▶ **PROVIDED DATA**:
(* ===== verification/Prelude.v ===== *)
(** * Cruft: a verification development

    Cruft is a JavaScript and TypeScript runtime in Rust (src/crates).  This
    library models the parts on which the safety of the programs it runs rests, and
    the codecs and the arithmetic that stand between a program and the outside, and
    proves what makes them correct.  Definitions are executable and follow the
    source function by function; theorems are about them.

    ** The modelled parts and how they fit together

    - Capabilities.  Every built-in that touches the outside world first asks the
      capability dispatcher (rusty-js-runtime/src/caps.rs); what each module may do
      is configured in cruft-caps.json (rusty-js-runtime/src/caps_config.rs), read
      through the JSON library (rusty-json-manifest/src/lib.rs).
    - The event loop (rusty-js-runtime/src/job_queue.rs, with the drains of module.rs)
      and the promises whose reactions are its jobs (promise.rs).  The interpreter
      itself is in a file that is not in the tree; it is an interface.
    - The garbage collector (rusty-js-gc/src/lib.rs): the slot heap every object
      lives in, with generational handles, owners (realms), ephemerons and external
      handles.
    - Sharing between compartments (rusty-js-gc/src/lib.rs and boundary.rs): the
      reference-counted arena, the mailboxes, the boundary every message crosses and
      the scheduler that binds compartments to workers.
    - The data structures objects are made of: the inline vector
      (rusty-js-smallvec), hidden classes (rusty-js-shapes) and the
      insertion-ordered hash map (rusty-js-indexmap).
    - The package manager's semantic versions (rusty-js-pm/src/semver.rs) and its
      fetcher (rusty-js-pm/src/fetcher.rs, store.rs), which downloads an archive,
      checks its digest (rusty-js-pm-integrity), decompresses it (compression,
      rusty-js-deflate), unpacks it (rusty-js-tar) and publishes it in the store.
    - HTTP: the HTTP/1.1 codec (http-codec) and the HTTP/2 server, header compression
      (http2-hpack), frames (http2-codec) and the connection (http2-conn), which reads
      bytes in any pieces, hands requests to the host and sends responses under flow
      control.  The WebSocket codec (websocket): frames and the reassembly of
      messages.
    - Cryptography (web-crypto): big numbers, Montgomery arithmetic, RSA, AES and
      its modes.  DER (asn1-der).
    - Text encodings: base-N (rusty-js-basen), percent-encoding
      (rusty-js-percent-encoding), form data (rusty-js-form-urlencoded) and punycode
      (rusty-js-punycode).
    - Dates: calendars, ISO dates and times (rusty-js-temporal-calendar), rounding and
      durations (rusty-js-temporal-core), on which the Temporal built-ins rest.

    ** Files

    - [Prelude]: results, panics, mutexes, machine integers, strings, shared lemmas
      and automation.  [Result] is [result]; a computation that may panic is an
      [outcome]; one that may do both is [fallible].  [Mutex] keeps its poison flag.
      An integer of width w is a [Z] with its wrap-around written out; lengths and
      indices are [nat].  A string is its UTF-8 bytes.
    - [Paths]: std::path components, prefixes and joining.  [Text]: the rest of
      [str] the code uses (Unicode white space, trimming, splitting, ordering,
      decimal printing).  [Utf8]: UTF-8 validation and encoding.  [Bytes], [Bits]:
      byte strings, big-endian numbers, bit lists; the class [Profile] says whether
      unsigned sums wrap or panic, as the build profile does.  [Bits] has the signed
      integers too, of 32, 64 and 128 bits, which wrap as in a release build, and
      Euclidean division.  [Arrays]: indexing that panics out of range.
    - [Json]: JSON values and ordered maps.  [JsonText]: the JSON parser and printer;
      [JsonTotal]: the parser always answers and its answers are well formed;
      [JsonRoundtrip]: printed values parse back.
    - [Caps]: all of caps.rs; the eight [require_*] checks are instances of one
      class [Endpoint], whose law says what a check decides and logs, and the
      clients are proved against the class.  What the checks read from the process
      (environment, current directory, clock) is the record [SysEnv].
      [CapsSecurity]: confinement, monotonicity, isolation, audit and attenuation.
      [CapsConfig]: caps_config.rs, [record_require_caps_grant] of module.rs and
      [wire_root_caps_from_config] of cruft/src/main.rs, with what a document means
      and that this is what it confers.
    - [EventLoop]: job_queue.rs, over the class [Host] of what jobs do;
      [EventLoopTheory]: histories of the queues, completion.  [Promise]: promise.rs,
      over the class [Interp] of the interpreter's services; [PromiseTheory]: the
      runs of a program as a step relation, settling once.
    - [Gc]: handles, heap state, allocation, freeing, owners, thresholds (the f64
      arithmetic of [autotuned_permille] is IEEE binary64); the resident set size
      and the environment are arguments.  [GcHandles]: the invariant [heap_wf], the
      life of a handle, allocation and freeing.  [GcCollect]: marking with its
      tri-colour invariant and reachability.  [GcSweep]: sweeping.  [GcSafety]:
      exactness of collection, realms, runs of heap operations.  [GcIncremental]:
      marking and sweeping a realm in slices; [GcIncrementalTheory]: the slices do
      what [collect_realm] does, for objects that satisfy the interface
      [SlicedTrace]; [GcMutator]: the program running between the slices.
    - [Semver]: versions, ranges, selection; [SemverOrder]: precedence, printing, and
      what ranges mean.
    - [IndexMaps]: the ordered map; its specification is the association list of
      [spec_op].  [SmallVecs]; [Shapes].
    - [Shared]: the arena.  [Boundary]: mailboxes, crossings, scheduling.
    - [Huffman], [Hpack], [HpackTheory]: header compression.  [Http2Frames]: frames
      and payloads.  [Http2Conn]: the connection, one definition per frame handler;
      the class [KeyOrder] is the order in which a hash map hands out its keys.
      [Http2ConnTheory]: its invariant; [Http2Chunking]: runs of a connection.
    - [Http1]: requests, responses, framing, chunks; [Http1Decoder]: the response
      decoder, a state machine fed with pieces.  [Http1Theory]: searches and limits;
      [Http1Stream]: how the bytes are cut does not matter; [Http1Roundtrip]: messages
      written are read back; [Http1Chunked]: loops end, framing is unambiguous.
    - [WebSocket]: frames, reassembly, close frames.
    - [BaseN]; [PercentEncoding] (with form data); [Punycode].
    - [Inflate]: the decoders of DEFLATE, zlib and gzip; [Deflate]: the compressor.
      [InflateBits]: decoding steps as readers of bits; [HuffmanTables]: canonical
      codes, and that words written are read; [PackageMerge]: code lengths of limited
      size satisfy Kraft's inequality; [Lz77]: matches stand for the data;
      [DeflateWriter]: the bit writer and blocks; [DeflateHeader]: the
      headers and what the encoder writes; [DeflateRoundtrip]: containers and the streaming adapter;
      [InflateTotal]: any bytes.  [Gunzip]: streams of several members.
    - [Tar]: reading, writing and extracting archives; [TarPaths]: confinement;
      [TarRoundtrip].  [Integrity]: SHA-1, SHA-256, SHA-512 and integrity strings.
      [Fetcher]: the fetcher and the store as computations on a file system.
    - [Der]: DER readers and writers.
    - [BigUInt]: numbers as limbs of 32 bits.  [Montgomery]: Montgomery form, powers
      by it, and that all of the arithmetic is that of numbers.  [Rsa]: signatures and
      encryption.  [Aes]: the block cipher, a permutation of the blocks; [AesModes]:
      CBC, CTR, key wrap and GCM.
    - [Calendar]: day numbers, the Julian family and the tabular Islamic calendars, with
      the interface [DayScheme] of a calendar whose years and months follow one
      another; [CalendarTheory]: the code implements it ([Implements]) and what
      follows.  [IsoDates]: dates, durations, times; [IsoDateTheory]: adding,
      differences, weeks, times and nanoseconds.  [Temporal]: rounding modes, time
      durations, nudging and bubbling, and what they compute.

    ** What the theorems show

    - Capabilities, C1, C16: in a sealed mode a request is allowed exactly when a held
      capability, the process-wide grant or the module's own grant covers it; a
      configuration document confers what its entries say, and nothing else.
    - The event loop, C8, C20, C31: queues are first in, first out, nothing is lost or
      repeated and macrotasks wait for microtasks; running to completion ends, with the
      queues empty or in an error there is a reason for; a promise settles once and its reactions are queued in order.
    - The heap, C3, C7, C22, C24, C26: a collection frees exactly what is unreachable;
      realms are isolated; along any run of operations a dead handle stays dead;
      collecting a realm in slices is collecting it at once, and with the program
      running under the write barrier nothing reachable is freed.
    - JSON, C11, C12: text prints and parses back; the parser is total and sound.
    - HTTP/2, C2, C6, C9, C21: along any run of a connection a request is handed out
      once, the state stays bounded, how the bytes are cut does not matter up to the
      first frame above the limit, and responses obey flow control.  C13, C18: header blocks decode to what was
      encoded, and when the string decoder panics.
    - HTTP/1, C10, C27, C29: a response in pieces is the response at once; messages
      written are read back; every request has one framing or is refused.
    - WebSocket, C25: messages.
    - Cryptography, C15, C17, C23, C28: limbs are numbers; when a signature verifies;
      what is encrypted or signed is decrypted or verified, with RSA and with AES, whose
      modes are the equations of the standards.
    - Archives, C5, C14, C19, C39, C40: an extraction stays inside its directory;
      what is compressed is decompressed, and any bytes are decoded without a panic
      and within the limit; archives are read back; what the
      store publishes is what the digest was checked on.
    - Encodings, C34, C38: DER has one encoding per value and the validator accepts
      exactly the encodings; punycode decodes to the label it was made from.
    - Dates, C4, C32: rounding is the rounding the mode names; differences of dates
      add back.  That calendars convert both ways is a lemma ([calendars_convert]).
    - Containers and sharing, C30, C33, C35, C36, C37: version selection is optimal and
      total; the hash index is exact and invisible; shared values are never freed early
      and are always reclaimed; crossings are checked.

    The files hold more theorems than these, as lemmas: that stricter modes allow
    less, that grants are isolated and the audit log is exact, and where derived
    capabilities are not weaker ([CapsSecurity]: [sub_dir_escalates],
    [prefix_policy_ignores_parent_dir]); allocation is fresh ([GcHandles]); the
    dynamic table of HPACK stays within its limit; Huffman codes, HTTP/2 frames, base-N,
    percent-encoding and form data are read back; precedence is a total order and caret
    and tilde ranges mean what they say; shape transitions are shared; weeks and
    instants convert both ways; and the lemmas that show a finding.

    ** Bounds and fuel

    The marking loops of [GcCollect] run on one unit of fuel per slot ([drain]) and
    one per slot plus one ([ephemeron_loop]); an object enters the worklist only when
    it turns from white to gray, and each repetition of the ephemeron loop but the
    last colours an object, so [mark_all_spec] proves that they finish.
    [mark_slice_loop] runs on one unit per slot and per reference and two more
    ([mark_fuel]): each turn either blackens an object or traces a reference that was
    left ([work]), and one turn may drop a stale cursor; [drain_mark_realm] runs on
    the same, [sweep_marked_realm] on one per slot and one more.  The JSON parser
    runs on two units per byte and three more ([json_fuel]): of two nested calls one
    reads a byte.  [collect_iter] of [SmallVecs] runs on the length plus one.
    [reclaim] takes one round per live value, which C36 proves enough.  The encoder
    of HPACK integers has one unit per bit; the loops over header blocks and frames
    one per byte, since every turn consumes one; the loop that sends a body one per
    pending byte and one more.  The padding of base-N and its gcd have one unit per
    byte of a group and per unit of the smaller number; the lenient decoder of UTF-8
    one per byte.  The searches for a year have 64 turns, which double the span or
    halve it ([CalendarTheory] proves them enough over the years it speaks of), and the
    loops of [date_until] have 16, of which they need at most thirteen.  The symbols
    of a DEFLATE block and the blocks of a stream run on one unit per bit left and one
    more, code lengths on one per entry, LZ77 and stored blocks on one per byte; the
    members of a gzip stream and the headers of a tar archive on one per byte and one
    more, and so do PAX records; the padding of a digest on one per byte of a block.
    The loops of HTTP/1 over chunks run on one unit per byte and one more, hexadecimal
    sizes on their sixteen digits.  The walk over DER runs on one unit per byte and one
    more.  A pass of punycode takes one unit per character, a number 33 digits, the
    adaptation of the bias 33 turns.  In all these a loop out of fuel panics and the
    theorems say that none does.  The event loop answers [None] when it runs out of
    fuel, which C20 excludes for the work there is; resolving a promise needs one unit
    per fulfilled promise it is chained to and one more ([resolve_promise_total]).
    Karatsuba's product gets a unit per limb and one more, and every split is shorter.
    Every other function is structurally recursive.

    ** What is not modelled

    Reading files, the environment and the clock: their results are arguments.
    Threads: each atomic operation is one step, and the scheduler's worker threads
    and blocking receive are left out.  Conversions to f64 of JSON numbers and of
    durations; the Hebrew and Chinese calendars with their astronomy, and the
    registry of calendar names.  Counters, timers and traces of the job queue, of
    promises and of the fetcher.  The promise constructor and the static methods,
    and the other built-ins (rusty-js-runtime/src/intrinsics.rs and the files next to
    it, over 300,000 lines), which are written against the interpreter's own object
    model, whose file (interp.rs) is not in the tree: any definition of theirs would
    rest on invented code.  For the same reason the collector's theorems are proved
    against the interface [SlicedTrace] and the event loop's against [Host].  The
    opening handshake of WebSocket, TLS, X.509, elliptic curves, key derivation,
    the digests of web-crypto; generating RSA keys.
    The encoders of the compression crate and Brotli; the package manager's resolver,
    lockfile and linker; URLs and the tables of UTS 46; WebAssembly, the SQL engines and
    the command line.  The ECMAScript and CruftScript parsers, the type checker, the
    bytecode compiler and the JIT are programs of their own size (each from 8,000 to
    57,000 lines) whose correctness is a statement about the semantics of a language,
    which this development does not define. *)

From Stdlib Require Export ZArith Lia.
From Stdlib Require Ascii.
Export (notations) Ascii.
From stdpp Require Export base tactics decidable option list gmap strings pretty.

▶ **TASK BRIEF**:
Whatever else the listing above holds, retype exactly only the lines from the one containing "over the class [Interp]" to the one containing "- [Semver]: versions, ranges, selection;", both ends kept.

▶ **RESPONSE**:
      over the class [Interp] of the interpreter's services; [PromiseTheory]: the
      runs of a program as a step relation, settling once.
    - [Gc]: handles, heap state, allocation, freeing, owners, thresholds (the f64
      arithmetic of [autotuned_permille] is IEEE binary64); the resident set size
      and the environment are arguments.  [GcHandles]: the invariant [heap_wf], the
      life of a handle, allocation and freeing.  [GcCollect]: marking with its
      tri-colour invariant and reachability.  [GcSweep]: sweeping.  [GcSafety]:
      exactness of collection, realms, runs of heap operations.  [GcIncremental]:
      marking and sweeping a realm in slices; [GcIncrementalTheory]: the slices do
      what [collect_realm] does, for objects that satisfy the interface
      [SlicedTrace]; [GcMutator]: the program running between the slices.
    - [Semver]: versions, ranges, selection; [SemverOrder]: precedence, printing, and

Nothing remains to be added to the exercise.